A review by jackiehorne
The MacGregor's Lady by Grace Burrowes

Did not finish book.
DNF at 20%. Asher, the eldest MacGregor sibling, was declared dead in a previous book in this series, his title of Earl and clan Laird then bestowed upon his next eldest brother, Ian. But when this book starts, Asher is back in Scotland, and is holding the title, with no explanation of what happened, how he adjusted to his family after being away, or how the title came to be his (which legally would not have happened; once you inherit a title, as Ian did, it can't be taken away unless you die or commit treason).
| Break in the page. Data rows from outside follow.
(** * Graph page of kiali-ui: the graph-refresh decision logic

    A shallow embedding of the [GraphPage] component: the static helpers
    [getNodeParamsFromProps] and [isNodeChanged], the refetch condition of
    [componentDidUpdate], the request built by [loadGraphDataFromBackend],
    and the start-up sequence [constructor] / [componentDidMount].

    Conventions of the embedding.
    - A JavaScript value of type [string | undefined] is an [option string];
      [None] is [undefined].  Strict (in)equality [===] / [!==] on such
      values is decidable equality on [option string].
    - The numbers of the component (seconds, milliseconds) are integer
      counts and are modelled by [Z].
    - An object is a pair of an address and its fields; [===] on objects
      compares addresses only.
    - Methods with effects are functions on a [World]: the node held by the
      redux store, the next free address, and the chronological trace of
      the calls made to the collaborators. *)

From stdpp Require Import base decidable option list strings numbers.

Open Scope Z_scope.
Open Scope string_scope.
Open Scope list_scope.

(** ** Values imported from types/Graph and types/Namespace *)

(** Modelled from the spec: the constant [UNKNOWN] of types/Graph is not
    among the sources; the spec calls it the "unknown" sentinel. *)
Definition UNKNOWN : string := "unknown".

(** Modelled from the spec: the enum [NodeType] of types/Graph is not among
    the sources; the spec lists the node kinds APP, WORKLOAD and SERVICE. *)
Inductive NodeType := APP | SERVICE | WORKLOAD.

#[global] Instance NodeType_eq_dec : EqDecision NodeType.
Proof. solve_decision. Defined.

(** Modelled from the spec: the enum [EdgeLabelMode] of types/Graph is not
    among the sources.  The component names one member,
    [RESPONSE_TIME_95TH_PERCENTILE]; every other member is kept apart by
    its tag. *)
Inductive EdgeLabelMode :=
  | RESPONSE_TIME_95TH_PERCENTILE
  | OTHER_EDGE_LABEL_MODE (tag : string).

#[global] Instance EdgeLabelMode_eq_dec : EqDecision EdgeLabelMode.
Proof. solve_decision. Defined.

(** Modelled from the spec: the enum [GraphType] of types/Graph is not among
    the sources; the component only compares its values, a member is
    identified by its tag. *)
Inductive GraphType := GRAPH_TYPE (tag : string).

#[global] Instance GraphType_eq_dec : EqDecision GraphType.
Proof. solve_decision. Defined.

(** [Namespace] objects are read through their [name] only.  The name is a
    [string | undefined] because [getNodeParamsFromProps] stores the raw
    path variable in it. *)
Record Namespace := { name : option string }.

#[global] Instance Namespace_eq_dec : EqDecision Namespace.
Proof. solve_decision. Defined.

(** ** Path variables *)

Module URL.
(** [Partial<GraphURLPathProps>]: every path variable may be missing. *)
Record GraphURLPathProps := {
  app : option string;
  namespace : option string;
  service : option string;
  version : option string;
  workload : option string
}.
End URL.

(** ** Focused node *)

Record NodeParamsType := {
  app : option string;
  namespace : Namespace;
  nodeType : NodeType;
  service : option string;
  version : option string;
  workload : option string
}.

#[global] Instance NodeParamsType_eq_dec : EqDecision NodeParamsType.
Proof. solve_decision. Defined.

(** A [NodeParamsType] object on the heap: where it lives and what it
    holds. *)
Definition loc := nat.
Bind Scope nat_scope with loc.

Record NodeObj := { addr : loc; fields : NodeParamsType }.

#[global] Instance NodeObj_eq_dec : EqDecision NodeObj.
Proof. solve_decision. Defined.

(** Two object values taken from one heap: the same address holds the same
    fields. *)
Definition same_heap (a b : NodeObj) : Prop :=
  addr a = addr b → fields a = fields b.

(** [prevNode === node] on [NodeParamsType | undefined]. *)
Definition node_strict_eq (a b : option NodeObj) : bool :=
  match a, b with
  | None, None => true
  | Some x, Some y => bool_decide (addr x = addr y)
  | _, _ => false
  end.

(** Truthiness of [NodeParamsType | undefined]: an object is truthy. *)
Definition node_truthy (a : option NodeObj) : bool :=
  match a with Some _ => true | None => false end.

(** The test [x && x !== UNKNOWN && x !== 'undefined'] followed by its use
    as a condition: [undefined] and the empty string are falsy. *)
Definition paramOk (x : option string) : bool :=
  match x with
  | None => false
  | Some s =>
      bool_decide (s ≠ "") && bool_decide (s ≠ UNKNOWN)
        && bool_decide (s ≠ "undefined")
  end.

(** [GraphPage.getNodeParamsFromProps], applied to [props.match.params].
    The object literal it returns is allocated at [fresh]. *)
Definition getNodeParamsFromProps (fresh : loc) (params : URL.GraphURLPathProps)
  : option NodeObj :=
  let app := URL.app params in
  let appOk := paramOk app in
  let namespace := URL.namespace params in
  let namespaceOk := paramOk namespace in
  let service := URL.service params in
  let serviceOk := paramOk service in
  let workload := URL.workload params in
  let workloadOk := paramOk workload in
  if negb appOk && negb namespaceOk && negb serviceOk && negb workloadOk
  then None
  else
    let '(nodeType, version) :=
      if appOk || workloadOk
      then (if appOk then APP else WORKLOAD, URL.version params)
      else (SERVICE, Some "") in
    Some {| addr := fresh;
            fields := {| app := app;
                         namespace := {| name := namespace |};
                         nodeType := nodeType;
                         service := service;
                         version := version;
                         workload := workload |} |}.

(** [GraphPage.isNodeChanged]. *)
Definition isNodeChanged (prevNode node : option NodeObj) : bool :=
  if node_strict_eq prevNode node then false
  else if (node_truthy prevNode && negb (node_truthy node))
          || (negb (node_truthy prevNode) && node_truthy node) then true
  else
    match prevNode, node with
    | Some p, Some n =>
        let prevNode := fields p in
        let node := fields n in
        let nodeAppHasChanged := bool_decide (app prevNode ≠ app node) in
        let nodeServiceHasChanged :=
          bool_decide (service prevNode ≠ service node) in
        let nodeVersionHasChanged :=
          bool_decide (version prevNode ≠ version node) in
        let nodeTypeHasChanged :=
          bool_decide (nodeType prevNode ≠ nodeType node) in
        let nodeWorkloadHasChanged :=
          bool_decide (workload prevNode ≠ workload node) in
        nodeAppHasChanged || nodeServiceHasChanged || nodeVersionHasChanged
          || nodeWorkloadHasChanged || nodeTypeHasChanged
    | _, _ => false
    end.

(** ** Snapshots of the fetch-relevant inputs *)

(** Modelled from the spec: [arrayEquals] of utils/Common is not among the
    sources.  The spec fixes what the component obtains from it: equality
    of the two collections as sets under the comparator, "not by order or
    object identity". *)
Definition arrayEquals {T : Type} (a1 a2 : list T)
    (comparator : T → T → bool) : bool :=
  forallb (λ v1, existsb (λ v2, comparator v1 v2) a2) a1
  && forallb (λ v2, existsb (λ v1, comparator v1 v2) a1) a2.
I was disappointed that this story ignored all the set-up about Asher from the previous books in the series. But I stopped reading when I still had no idea who Asher or Hannah, the female lead, were by 20% in, what their goals and motivations were, why I should give a damn about either of them. The narrative is even more opaque than usual for the often secret-hoarding Burrowes; the story unfolds almost entirely in dialogue, with very little narrative to give context or give you a reason to care about either of these characters. We're never given a reason why Asher must take Hannah to London to help her husband hunt, or why her evil step father thinks he can control her future husband when he isn't the one arranging her marriage (he's back in Boston), either. The lack of plot sense and the absence of a reason to care for either protagonist made me decide to put this one aside.